* WHAT NEEDS TO BE DONE *
Using the data that follows, return exactly the lines from the one that contains "(** *** The start *)" through the one that contains "raw' t') as [w'|] eqn:E; [|done]. exfalso.", ends included.

* Stored data *

━━━━━━━━━━━━━━━━━━━━

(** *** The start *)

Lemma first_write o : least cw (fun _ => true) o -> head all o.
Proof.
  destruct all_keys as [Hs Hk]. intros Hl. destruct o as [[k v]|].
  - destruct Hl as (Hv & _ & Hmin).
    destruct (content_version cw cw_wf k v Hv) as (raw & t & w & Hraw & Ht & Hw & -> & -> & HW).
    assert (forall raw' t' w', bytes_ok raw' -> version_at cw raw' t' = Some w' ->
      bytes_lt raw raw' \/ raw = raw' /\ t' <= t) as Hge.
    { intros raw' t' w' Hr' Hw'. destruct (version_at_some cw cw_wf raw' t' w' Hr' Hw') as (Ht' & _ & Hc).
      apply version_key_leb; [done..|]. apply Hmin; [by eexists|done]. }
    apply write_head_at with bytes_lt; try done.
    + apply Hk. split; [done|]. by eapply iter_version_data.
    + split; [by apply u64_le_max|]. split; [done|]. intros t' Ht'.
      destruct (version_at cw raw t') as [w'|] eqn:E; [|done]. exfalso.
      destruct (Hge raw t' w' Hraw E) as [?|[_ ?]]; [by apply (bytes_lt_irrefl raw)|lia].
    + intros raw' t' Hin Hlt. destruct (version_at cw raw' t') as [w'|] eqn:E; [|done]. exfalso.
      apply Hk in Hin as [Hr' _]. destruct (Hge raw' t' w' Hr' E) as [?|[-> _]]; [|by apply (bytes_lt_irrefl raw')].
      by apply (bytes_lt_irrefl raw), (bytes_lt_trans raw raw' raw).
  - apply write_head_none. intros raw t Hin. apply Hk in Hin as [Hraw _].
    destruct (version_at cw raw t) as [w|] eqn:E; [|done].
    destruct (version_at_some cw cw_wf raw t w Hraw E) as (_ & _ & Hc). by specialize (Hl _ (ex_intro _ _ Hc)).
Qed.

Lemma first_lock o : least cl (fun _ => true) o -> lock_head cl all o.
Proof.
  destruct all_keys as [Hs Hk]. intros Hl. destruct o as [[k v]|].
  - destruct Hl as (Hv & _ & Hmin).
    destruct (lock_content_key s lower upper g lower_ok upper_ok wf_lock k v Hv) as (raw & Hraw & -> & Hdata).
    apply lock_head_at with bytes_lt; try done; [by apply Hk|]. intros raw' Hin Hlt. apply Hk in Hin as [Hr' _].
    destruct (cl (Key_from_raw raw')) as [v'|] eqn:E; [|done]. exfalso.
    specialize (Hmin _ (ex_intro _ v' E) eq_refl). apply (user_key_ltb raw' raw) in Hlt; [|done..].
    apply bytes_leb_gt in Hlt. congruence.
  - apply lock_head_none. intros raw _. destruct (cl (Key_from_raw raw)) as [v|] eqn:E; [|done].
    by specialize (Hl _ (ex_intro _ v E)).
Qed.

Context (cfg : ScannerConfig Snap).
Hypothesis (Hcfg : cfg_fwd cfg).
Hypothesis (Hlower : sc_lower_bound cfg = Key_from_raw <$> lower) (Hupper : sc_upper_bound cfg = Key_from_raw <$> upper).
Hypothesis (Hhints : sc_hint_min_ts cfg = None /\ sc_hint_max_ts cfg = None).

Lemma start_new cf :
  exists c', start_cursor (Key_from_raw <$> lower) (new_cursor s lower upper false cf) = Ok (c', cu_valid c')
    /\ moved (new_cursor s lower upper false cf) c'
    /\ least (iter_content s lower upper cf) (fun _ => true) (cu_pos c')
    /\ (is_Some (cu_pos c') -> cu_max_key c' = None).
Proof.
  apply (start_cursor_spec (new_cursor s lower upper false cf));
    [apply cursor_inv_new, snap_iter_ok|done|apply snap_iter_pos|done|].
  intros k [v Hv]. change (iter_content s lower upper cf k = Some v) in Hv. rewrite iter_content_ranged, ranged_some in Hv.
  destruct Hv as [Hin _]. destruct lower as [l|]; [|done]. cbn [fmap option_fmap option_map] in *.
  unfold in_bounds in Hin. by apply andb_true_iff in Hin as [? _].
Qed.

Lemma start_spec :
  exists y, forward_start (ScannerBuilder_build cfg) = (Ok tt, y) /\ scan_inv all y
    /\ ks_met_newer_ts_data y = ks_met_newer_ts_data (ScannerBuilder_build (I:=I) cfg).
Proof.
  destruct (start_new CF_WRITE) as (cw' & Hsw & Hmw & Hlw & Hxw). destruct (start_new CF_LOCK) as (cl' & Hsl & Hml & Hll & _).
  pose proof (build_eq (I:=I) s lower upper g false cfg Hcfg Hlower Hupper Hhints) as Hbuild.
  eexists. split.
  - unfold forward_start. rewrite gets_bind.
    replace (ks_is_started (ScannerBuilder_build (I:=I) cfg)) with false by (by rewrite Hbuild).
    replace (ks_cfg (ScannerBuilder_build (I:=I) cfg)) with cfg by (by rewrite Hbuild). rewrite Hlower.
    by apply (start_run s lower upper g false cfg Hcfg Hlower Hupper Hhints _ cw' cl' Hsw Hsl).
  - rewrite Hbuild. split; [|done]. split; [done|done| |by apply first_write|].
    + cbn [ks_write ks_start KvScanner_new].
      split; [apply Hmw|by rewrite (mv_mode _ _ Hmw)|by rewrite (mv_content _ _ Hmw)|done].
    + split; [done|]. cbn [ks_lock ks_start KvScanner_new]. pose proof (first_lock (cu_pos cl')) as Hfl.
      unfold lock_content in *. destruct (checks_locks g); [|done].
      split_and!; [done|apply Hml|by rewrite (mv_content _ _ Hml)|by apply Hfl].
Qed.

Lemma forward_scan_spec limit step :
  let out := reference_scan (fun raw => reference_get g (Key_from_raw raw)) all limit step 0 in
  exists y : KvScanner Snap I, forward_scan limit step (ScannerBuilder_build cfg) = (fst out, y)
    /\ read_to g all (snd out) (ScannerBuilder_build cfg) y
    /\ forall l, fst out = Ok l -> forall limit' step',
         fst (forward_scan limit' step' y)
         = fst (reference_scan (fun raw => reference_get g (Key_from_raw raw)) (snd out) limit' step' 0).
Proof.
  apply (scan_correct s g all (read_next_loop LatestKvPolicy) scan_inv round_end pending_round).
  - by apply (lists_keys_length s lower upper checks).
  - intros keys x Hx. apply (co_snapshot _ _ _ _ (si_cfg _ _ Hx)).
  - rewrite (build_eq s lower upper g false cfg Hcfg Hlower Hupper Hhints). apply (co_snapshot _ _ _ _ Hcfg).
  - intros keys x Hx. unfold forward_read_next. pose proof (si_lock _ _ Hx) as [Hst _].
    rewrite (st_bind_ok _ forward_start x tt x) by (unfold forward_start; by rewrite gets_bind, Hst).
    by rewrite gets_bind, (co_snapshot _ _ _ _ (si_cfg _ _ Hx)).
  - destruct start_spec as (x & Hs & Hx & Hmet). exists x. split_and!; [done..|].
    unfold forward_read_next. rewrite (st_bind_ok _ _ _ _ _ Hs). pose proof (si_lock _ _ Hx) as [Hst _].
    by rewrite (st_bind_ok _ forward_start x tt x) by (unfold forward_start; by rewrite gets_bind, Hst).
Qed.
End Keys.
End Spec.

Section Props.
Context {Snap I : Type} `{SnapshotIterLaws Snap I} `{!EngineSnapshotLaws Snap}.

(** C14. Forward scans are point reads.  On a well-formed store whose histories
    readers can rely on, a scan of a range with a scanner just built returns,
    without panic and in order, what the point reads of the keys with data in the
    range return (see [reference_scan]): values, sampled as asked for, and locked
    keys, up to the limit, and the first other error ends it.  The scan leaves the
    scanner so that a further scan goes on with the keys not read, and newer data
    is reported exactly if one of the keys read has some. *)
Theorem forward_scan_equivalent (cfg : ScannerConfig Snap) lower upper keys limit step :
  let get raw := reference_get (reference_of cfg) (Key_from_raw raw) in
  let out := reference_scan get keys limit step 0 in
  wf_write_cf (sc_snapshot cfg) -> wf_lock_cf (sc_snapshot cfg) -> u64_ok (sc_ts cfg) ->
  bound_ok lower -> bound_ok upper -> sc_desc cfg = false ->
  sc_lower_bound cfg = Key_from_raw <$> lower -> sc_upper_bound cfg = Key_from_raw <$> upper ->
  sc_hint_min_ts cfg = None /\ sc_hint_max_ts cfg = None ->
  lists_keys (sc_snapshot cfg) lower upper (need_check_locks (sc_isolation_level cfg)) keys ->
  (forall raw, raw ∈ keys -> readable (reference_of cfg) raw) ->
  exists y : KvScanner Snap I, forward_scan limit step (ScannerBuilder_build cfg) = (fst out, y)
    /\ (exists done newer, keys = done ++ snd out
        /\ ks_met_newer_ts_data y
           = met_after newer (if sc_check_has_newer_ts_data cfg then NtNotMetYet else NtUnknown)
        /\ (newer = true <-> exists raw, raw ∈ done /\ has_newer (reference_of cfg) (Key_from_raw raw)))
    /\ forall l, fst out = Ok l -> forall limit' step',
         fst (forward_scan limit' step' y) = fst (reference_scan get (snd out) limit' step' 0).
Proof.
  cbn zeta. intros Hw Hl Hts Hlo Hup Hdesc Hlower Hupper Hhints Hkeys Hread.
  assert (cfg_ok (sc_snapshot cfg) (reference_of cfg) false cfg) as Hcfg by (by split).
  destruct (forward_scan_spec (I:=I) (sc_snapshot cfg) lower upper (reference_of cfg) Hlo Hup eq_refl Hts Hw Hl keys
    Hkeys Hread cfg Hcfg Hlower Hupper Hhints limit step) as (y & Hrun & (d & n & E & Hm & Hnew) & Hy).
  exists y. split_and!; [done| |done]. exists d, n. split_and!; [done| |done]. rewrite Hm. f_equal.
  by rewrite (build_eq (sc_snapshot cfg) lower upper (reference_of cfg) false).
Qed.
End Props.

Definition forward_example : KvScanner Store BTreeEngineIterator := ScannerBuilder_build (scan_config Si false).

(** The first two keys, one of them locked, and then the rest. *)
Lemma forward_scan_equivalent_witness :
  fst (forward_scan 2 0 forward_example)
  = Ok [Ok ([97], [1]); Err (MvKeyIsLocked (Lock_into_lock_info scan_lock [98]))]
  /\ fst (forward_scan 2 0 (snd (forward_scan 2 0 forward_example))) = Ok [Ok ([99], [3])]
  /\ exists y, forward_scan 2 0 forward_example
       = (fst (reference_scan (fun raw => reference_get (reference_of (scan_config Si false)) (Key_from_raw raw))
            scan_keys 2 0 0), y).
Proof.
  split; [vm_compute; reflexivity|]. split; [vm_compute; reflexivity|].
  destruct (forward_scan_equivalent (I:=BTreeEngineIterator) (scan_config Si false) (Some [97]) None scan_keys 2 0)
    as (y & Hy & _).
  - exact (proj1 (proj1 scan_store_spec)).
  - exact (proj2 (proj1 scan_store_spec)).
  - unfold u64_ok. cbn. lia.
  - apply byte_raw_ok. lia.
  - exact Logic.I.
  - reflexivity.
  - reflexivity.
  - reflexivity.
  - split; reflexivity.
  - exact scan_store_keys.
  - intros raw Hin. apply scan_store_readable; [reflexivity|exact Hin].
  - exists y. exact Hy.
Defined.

━━━━━━━━━━━━━━━━━━━━

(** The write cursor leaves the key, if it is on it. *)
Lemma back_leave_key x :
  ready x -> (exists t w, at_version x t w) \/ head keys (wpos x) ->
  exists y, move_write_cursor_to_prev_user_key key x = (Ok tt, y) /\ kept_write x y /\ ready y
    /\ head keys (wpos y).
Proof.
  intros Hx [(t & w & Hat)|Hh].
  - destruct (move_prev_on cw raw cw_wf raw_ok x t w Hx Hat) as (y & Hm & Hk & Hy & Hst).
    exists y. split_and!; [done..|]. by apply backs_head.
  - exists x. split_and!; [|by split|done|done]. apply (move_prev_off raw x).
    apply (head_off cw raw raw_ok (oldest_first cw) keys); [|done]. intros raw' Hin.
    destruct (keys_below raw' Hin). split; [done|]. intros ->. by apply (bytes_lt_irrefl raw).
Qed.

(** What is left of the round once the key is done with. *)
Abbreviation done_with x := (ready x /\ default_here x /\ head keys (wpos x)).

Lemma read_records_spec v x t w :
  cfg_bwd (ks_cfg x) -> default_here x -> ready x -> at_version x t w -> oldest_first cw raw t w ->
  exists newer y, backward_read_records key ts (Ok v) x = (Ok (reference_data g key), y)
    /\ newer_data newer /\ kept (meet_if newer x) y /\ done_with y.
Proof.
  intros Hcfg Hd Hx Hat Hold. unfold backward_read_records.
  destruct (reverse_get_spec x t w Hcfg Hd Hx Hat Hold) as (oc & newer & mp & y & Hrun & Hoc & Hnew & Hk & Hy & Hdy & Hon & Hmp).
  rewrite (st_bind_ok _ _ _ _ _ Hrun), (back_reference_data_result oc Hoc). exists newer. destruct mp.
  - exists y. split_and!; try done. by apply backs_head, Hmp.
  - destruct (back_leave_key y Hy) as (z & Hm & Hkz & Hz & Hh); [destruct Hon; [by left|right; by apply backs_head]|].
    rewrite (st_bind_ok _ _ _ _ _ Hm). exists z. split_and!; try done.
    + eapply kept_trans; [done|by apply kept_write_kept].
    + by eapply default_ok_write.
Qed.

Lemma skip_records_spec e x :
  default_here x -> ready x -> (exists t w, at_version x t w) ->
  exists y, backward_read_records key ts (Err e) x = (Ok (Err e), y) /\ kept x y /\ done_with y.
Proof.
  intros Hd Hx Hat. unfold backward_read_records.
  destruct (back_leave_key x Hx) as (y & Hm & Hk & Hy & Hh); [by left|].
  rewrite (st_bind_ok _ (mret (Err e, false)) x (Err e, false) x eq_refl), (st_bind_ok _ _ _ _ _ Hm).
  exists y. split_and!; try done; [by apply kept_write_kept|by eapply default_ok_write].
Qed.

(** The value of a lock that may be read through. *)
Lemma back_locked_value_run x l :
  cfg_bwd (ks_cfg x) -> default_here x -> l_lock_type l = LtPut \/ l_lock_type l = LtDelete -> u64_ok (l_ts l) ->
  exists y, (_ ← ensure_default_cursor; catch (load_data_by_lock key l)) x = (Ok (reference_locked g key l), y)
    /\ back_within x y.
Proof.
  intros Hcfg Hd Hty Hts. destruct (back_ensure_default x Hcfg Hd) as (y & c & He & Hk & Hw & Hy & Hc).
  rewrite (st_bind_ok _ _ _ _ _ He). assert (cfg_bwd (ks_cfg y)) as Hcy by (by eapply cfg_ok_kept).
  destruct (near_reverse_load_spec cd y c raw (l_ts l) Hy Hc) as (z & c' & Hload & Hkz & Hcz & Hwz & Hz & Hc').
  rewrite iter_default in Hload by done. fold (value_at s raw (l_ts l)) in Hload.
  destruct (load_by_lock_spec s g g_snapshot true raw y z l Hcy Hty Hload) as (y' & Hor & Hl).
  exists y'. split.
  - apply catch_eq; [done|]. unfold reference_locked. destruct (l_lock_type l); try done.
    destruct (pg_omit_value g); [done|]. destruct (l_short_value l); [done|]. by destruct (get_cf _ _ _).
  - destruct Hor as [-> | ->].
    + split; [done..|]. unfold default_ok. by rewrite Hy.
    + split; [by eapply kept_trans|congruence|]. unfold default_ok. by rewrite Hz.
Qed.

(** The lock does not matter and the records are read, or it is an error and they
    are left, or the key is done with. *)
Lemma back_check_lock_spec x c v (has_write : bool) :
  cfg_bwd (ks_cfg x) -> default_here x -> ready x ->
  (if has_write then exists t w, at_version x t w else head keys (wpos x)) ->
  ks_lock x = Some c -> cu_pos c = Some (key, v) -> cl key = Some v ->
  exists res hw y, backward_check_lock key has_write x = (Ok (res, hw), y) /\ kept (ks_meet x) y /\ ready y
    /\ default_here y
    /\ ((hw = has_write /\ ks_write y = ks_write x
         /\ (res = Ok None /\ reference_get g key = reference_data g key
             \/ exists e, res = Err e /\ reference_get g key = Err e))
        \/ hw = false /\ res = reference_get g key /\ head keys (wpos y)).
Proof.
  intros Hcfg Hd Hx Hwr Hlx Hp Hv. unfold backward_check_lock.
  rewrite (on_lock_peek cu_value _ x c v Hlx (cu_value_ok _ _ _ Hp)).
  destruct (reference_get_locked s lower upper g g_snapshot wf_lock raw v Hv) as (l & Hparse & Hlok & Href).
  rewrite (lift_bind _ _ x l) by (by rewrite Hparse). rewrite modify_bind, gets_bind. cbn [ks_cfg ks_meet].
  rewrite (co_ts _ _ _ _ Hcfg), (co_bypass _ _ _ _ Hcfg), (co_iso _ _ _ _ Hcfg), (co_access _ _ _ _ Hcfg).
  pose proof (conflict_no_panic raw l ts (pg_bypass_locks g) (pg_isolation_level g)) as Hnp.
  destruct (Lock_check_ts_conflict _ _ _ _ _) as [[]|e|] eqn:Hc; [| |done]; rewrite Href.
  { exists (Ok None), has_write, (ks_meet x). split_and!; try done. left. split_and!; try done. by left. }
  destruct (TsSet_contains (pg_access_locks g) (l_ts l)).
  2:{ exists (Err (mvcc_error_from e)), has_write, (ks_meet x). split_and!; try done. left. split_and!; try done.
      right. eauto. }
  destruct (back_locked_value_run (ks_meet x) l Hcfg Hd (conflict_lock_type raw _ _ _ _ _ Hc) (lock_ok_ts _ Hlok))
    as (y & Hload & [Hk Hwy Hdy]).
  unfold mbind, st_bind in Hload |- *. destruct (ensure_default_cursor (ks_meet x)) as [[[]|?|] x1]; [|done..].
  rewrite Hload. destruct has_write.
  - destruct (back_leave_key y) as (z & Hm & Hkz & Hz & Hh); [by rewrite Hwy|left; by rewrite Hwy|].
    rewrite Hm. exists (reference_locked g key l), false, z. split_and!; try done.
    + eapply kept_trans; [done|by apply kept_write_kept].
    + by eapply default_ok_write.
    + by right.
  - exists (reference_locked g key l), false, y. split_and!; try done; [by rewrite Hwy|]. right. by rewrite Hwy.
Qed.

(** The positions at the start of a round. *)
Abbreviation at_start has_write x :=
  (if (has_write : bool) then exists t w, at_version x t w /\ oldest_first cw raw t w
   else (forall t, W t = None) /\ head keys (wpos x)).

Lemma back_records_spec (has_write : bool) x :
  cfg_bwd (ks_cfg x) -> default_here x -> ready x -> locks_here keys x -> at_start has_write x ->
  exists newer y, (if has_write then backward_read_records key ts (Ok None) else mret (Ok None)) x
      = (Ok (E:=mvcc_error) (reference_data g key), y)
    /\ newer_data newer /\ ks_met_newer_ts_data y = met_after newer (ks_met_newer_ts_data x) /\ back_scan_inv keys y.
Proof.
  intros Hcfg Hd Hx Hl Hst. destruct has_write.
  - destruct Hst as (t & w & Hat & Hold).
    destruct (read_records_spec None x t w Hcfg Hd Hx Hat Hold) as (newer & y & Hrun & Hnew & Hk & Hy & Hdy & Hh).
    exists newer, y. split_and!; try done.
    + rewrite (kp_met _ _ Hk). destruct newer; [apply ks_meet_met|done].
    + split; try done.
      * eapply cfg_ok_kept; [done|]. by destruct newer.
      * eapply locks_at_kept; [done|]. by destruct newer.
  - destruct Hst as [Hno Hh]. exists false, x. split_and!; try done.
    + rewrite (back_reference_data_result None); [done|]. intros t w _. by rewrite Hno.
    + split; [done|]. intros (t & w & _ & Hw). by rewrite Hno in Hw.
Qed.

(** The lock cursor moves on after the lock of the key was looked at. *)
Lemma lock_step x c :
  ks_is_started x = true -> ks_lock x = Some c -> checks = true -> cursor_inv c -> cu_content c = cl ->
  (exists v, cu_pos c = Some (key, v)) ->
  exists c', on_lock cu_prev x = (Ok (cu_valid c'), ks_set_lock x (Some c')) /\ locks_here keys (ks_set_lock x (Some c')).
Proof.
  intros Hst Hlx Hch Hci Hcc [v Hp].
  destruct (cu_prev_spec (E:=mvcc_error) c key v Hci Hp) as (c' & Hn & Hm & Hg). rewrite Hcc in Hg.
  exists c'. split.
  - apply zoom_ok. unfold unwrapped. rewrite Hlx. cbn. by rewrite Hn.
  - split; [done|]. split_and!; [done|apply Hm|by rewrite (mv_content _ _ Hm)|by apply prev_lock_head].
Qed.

━━━━━━━━━━━━━━━━━━━━

* RESPONSE TO THE EXERCISE *
(** *** The start *)

Lemma first_write o : least cw (fun _ => true) o -> head all o.
Proof.
  destruct all_keys as [Hs Hk]. intros Hl. destruct o as [[k v]|].
  - destruct Hl as (Hv & _ & Hmin).
    destruct (content_version cw cw_wf k v Hv) as (raw & t & w & Hraw & Ht & Hw & -> & -> & HW).
    assert (forall raw' t' w', bytes_ok raw' -> version_at cw raw' t' = Some w' ->
      bytes_lt raw raw' \/ raw = raw' /\ t' <= t) as Hge.
    { intros raw' t' w' Hr' Hw'. destruct (version_at_some cw cw_wf raw' t' w' Hr' Hw') as (Ht' & _ & Hc).
      apply version_key_leb; [done..|]. apply Hmin; [by eexists|done]. }
    apply write_head_at with bytes_lt; try done.
    + apply Hk. split; [done|]. by eapply iter_version_data.
    + split; [by apply u64_le_max|]. split; [done|]. intros t' Ht'.
      destruct (version_at cw raw t') as [w'|] eqn:E; [|done]. exfalso.
      destruct (Hge raw t' w' Hraw E) as [?|[_ ?]]; [by apply (bytes_lt_irrefl raw)|lia].
    + intros raw' t' Hin Hlt. destruct (version_at cw raw' t') as [w'|] eqn:E; [|done]. exfalso.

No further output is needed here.